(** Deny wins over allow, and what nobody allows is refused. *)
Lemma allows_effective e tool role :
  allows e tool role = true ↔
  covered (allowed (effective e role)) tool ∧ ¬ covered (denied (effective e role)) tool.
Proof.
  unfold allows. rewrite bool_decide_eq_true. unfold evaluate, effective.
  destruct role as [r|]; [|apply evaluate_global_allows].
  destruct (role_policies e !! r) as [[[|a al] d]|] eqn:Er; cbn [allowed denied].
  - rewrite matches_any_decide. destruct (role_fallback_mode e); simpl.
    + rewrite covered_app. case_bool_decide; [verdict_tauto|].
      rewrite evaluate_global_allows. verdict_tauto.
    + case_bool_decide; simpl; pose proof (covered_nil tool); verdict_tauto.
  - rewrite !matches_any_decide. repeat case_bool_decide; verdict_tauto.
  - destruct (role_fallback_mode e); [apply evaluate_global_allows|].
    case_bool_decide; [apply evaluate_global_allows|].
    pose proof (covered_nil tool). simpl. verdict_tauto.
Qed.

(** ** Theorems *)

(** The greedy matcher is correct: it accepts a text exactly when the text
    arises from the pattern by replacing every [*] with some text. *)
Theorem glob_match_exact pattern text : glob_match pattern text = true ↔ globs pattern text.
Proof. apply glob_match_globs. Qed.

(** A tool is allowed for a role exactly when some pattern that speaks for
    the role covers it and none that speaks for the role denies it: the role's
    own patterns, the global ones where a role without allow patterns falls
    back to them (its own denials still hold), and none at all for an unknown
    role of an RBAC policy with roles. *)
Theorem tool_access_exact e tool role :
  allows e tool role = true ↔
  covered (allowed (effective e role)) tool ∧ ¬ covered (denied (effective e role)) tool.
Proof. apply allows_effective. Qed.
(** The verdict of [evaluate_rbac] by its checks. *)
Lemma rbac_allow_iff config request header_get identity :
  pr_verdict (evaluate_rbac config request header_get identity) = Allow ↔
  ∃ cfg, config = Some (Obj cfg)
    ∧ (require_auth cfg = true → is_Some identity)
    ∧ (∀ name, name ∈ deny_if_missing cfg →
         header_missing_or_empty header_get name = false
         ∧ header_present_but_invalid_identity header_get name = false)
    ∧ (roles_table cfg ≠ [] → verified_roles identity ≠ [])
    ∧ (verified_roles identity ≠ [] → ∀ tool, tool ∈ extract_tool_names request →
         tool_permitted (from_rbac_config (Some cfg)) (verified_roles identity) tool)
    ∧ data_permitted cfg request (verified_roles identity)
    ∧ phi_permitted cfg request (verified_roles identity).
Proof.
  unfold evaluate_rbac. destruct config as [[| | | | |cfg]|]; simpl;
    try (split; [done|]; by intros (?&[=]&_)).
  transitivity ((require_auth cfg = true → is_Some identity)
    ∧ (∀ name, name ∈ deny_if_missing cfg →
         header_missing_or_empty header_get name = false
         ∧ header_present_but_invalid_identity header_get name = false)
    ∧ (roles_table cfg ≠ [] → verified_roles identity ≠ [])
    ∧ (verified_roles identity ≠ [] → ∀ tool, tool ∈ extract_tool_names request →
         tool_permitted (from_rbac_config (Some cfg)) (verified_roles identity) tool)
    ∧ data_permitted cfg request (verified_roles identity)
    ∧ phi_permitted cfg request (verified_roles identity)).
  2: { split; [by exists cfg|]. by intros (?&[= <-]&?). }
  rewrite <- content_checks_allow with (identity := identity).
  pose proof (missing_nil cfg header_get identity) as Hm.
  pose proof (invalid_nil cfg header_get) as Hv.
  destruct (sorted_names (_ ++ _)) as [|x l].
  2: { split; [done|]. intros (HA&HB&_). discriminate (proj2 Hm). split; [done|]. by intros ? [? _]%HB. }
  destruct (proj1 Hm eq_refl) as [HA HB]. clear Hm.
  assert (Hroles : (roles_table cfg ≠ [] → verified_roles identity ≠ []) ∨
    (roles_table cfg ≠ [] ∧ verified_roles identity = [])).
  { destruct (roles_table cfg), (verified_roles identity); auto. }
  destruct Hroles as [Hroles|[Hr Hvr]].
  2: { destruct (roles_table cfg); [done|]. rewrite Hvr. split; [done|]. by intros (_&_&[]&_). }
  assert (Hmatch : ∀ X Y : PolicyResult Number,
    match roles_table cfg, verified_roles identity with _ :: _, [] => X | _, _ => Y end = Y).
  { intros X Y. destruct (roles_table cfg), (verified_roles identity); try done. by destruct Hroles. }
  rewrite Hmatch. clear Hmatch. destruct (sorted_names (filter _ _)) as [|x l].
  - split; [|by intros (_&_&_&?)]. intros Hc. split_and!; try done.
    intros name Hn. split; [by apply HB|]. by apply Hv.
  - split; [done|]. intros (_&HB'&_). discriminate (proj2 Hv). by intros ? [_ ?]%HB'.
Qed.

- - -

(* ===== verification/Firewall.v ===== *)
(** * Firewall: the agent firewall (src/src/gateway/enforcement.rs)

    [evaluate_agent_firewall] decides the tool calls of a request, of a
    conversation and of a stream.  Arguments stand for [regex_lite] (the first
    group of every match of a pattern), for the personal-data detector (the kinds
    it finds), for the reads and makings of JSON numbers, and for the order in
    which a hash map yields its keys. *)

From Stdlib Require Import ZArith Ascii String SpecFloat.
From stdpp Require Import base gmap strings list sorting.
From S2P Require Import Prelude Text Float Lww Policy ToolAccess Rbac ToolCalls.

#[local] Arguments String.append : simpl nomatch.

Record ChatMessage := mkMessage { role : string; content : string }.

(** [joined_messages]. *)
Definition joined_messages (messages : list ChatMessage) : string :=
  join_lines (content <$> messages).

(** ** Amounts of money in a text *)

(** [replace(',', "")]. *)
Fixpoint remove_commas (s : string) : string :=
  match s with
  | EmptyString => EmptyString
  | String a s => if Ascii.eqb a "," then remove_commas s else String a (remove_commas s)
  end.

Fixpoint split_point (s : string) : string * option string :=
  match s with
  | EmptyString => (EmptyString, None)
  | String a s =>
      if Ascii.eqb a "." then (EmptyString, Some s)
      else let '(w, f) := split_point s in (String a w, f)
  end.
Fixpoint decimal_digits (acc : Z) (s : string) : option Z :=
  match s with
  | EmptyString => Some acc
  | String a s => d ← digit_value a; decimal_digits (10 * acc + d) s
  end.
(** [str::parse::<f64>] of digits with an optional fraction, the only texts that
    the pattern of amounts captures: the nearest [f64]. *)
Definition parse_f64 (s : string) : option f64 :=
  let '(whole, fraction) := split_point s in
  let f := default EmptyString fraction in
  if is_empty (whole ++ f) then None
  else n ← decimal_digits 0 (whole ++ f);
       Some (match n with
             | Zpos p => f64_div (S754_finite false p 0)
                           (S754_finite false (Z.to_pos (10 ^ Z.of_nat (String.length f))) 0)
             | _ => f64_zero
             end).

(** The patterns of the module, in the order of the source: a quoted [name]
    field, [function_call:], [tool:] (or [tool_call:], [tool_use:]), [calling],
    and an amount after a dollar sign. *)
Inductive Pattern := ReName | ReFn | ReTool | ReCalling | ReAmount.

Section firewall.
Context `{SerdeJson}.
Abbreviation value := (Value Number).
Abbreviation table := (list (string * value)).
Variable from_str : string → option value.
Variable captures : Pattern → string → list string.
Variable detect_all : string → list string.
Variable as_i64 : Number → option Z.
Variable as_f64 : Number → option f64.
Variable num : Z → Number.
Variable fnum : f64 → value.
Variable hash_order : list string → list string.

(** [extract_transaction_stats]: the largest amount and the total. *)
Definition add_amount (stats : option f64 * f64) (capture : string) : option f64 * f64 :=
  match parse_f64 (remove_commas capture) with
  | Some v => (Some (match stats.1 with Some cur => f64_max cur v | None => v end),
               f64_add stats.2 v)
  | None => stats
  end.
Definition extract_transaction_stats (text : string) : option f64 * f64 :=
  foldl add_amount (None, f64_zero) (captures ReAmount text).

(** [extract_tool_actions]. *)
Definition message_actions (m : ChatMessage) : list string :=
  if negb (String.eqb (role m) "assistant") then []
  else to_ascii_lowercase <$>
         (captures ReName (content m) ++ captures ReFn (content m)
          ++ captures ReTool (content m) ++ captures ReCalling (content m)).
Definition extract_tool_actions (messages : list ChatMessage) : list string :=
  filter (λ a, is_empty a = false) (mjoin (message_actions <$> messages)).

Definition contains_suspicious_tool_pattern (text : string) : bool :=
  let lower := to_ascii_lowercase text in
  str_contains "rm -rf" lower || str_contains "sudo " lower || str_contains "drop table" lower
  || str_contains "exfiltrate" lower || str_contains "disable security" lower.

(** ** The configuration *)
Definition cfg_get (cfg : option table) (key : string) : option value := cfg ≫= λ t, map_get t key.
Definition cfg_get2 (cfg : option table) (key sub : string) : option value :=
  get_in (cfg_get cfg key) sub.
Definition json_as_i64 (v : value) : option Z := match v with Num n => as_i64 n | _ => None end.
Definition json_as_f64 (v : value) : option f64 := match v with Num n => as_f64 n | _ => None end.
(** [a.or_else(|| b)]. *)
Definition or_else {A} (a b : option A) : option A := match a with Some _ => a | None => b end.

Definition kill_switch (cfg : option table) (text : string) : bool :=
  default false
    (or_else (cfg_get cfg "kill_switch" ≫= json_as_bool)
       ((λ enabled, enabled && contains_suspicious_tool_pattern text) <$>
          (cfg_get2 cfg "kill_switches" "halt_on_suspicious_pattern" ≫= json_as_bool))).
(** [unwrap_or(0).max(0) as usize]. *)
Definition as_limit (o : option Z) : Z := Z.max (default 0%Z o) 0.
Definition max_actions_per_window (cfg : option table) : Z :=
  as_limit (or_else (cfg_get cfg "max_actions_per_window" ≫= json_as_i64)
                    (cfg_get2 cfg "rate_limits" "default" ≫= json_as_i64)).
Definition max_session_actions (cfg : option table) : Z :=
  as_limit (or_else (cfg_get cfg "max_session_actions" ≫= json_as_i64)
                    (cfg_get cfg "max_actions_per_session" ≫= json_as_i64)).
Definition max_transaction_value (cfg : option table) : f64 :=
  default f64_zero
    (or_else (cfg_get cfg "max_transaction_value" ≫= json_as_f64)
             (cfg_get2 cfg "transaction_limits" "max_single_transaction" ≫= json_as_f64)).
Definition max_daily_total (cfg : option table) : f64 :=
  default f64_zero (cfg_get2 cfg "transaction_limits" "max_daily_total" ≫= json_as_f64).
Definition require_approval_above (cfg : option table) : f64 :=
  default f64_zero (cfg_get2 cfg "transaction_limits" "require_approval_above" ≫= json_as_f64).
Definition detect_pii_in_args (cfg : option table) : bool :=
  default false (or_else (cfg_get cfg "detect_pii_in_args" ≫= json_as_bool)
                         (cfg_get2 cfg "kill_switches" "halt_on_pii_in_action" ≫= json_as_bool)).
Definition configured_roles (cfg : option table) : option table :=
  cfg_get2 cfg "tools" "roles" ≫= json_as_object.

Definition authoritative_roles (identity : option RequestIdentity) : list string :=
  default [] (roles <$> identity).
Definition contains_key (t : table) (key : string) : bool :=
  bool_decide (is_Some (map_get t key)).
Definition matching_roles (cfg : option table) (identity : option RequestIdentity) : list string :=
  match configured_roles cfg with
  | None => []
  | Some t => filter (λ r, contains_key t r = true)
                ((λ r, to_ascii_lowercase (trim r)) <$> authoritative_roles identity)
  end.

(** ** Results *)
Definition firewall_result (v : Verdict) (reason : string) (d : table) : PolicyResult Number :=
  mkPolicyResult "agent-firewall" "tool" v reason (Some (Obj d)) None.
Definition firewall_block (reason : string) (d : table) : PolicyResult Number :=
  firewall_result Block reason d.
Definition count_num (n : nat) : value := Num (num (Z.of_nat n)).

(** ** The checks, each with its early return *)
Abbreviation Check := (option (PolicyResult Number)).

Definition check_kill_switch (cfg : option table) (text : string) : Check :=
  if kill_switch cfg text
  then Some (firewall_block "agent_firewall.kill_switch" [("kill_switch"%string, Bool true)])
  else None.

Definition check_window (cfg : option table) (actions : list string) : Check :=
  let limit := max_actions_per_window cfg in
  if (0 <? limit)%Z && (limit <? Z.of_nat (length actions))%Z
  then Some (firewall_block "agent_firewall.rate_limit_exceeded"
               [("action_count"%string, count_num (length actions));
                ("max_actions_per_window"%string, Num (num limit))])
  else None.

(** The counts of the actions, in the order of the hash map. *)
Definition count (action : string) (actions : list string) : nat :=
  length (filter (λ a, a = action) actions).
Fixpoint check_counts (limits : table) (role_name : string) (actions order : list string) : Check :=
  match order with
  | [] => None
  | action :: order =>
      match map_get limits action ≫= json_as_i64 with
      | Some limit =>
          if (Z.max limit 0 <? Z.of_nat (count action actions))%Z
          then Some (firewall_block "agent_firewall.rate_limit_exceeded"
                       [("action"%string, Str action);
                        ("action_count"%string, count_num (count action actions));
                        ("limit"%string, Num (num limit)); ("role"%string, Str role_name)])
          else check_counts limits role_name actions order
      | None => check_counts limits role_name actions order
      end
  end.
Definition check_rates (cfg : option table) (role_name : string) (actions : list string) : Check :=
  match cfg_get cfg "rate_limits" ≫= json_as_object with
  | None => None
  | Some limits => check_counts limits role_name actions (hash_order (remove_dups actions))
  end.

- - -

§ EXERCISE PROMPT
What lines above contain "ReFn"? Copy them out.

§ SOLUTION FOR THIS TASK
Inductive Pattern := ReName | ReFn | ReTool | ReCalling | ReAmount.
         (captures ReName (content m) ++ captures ReFn (content m)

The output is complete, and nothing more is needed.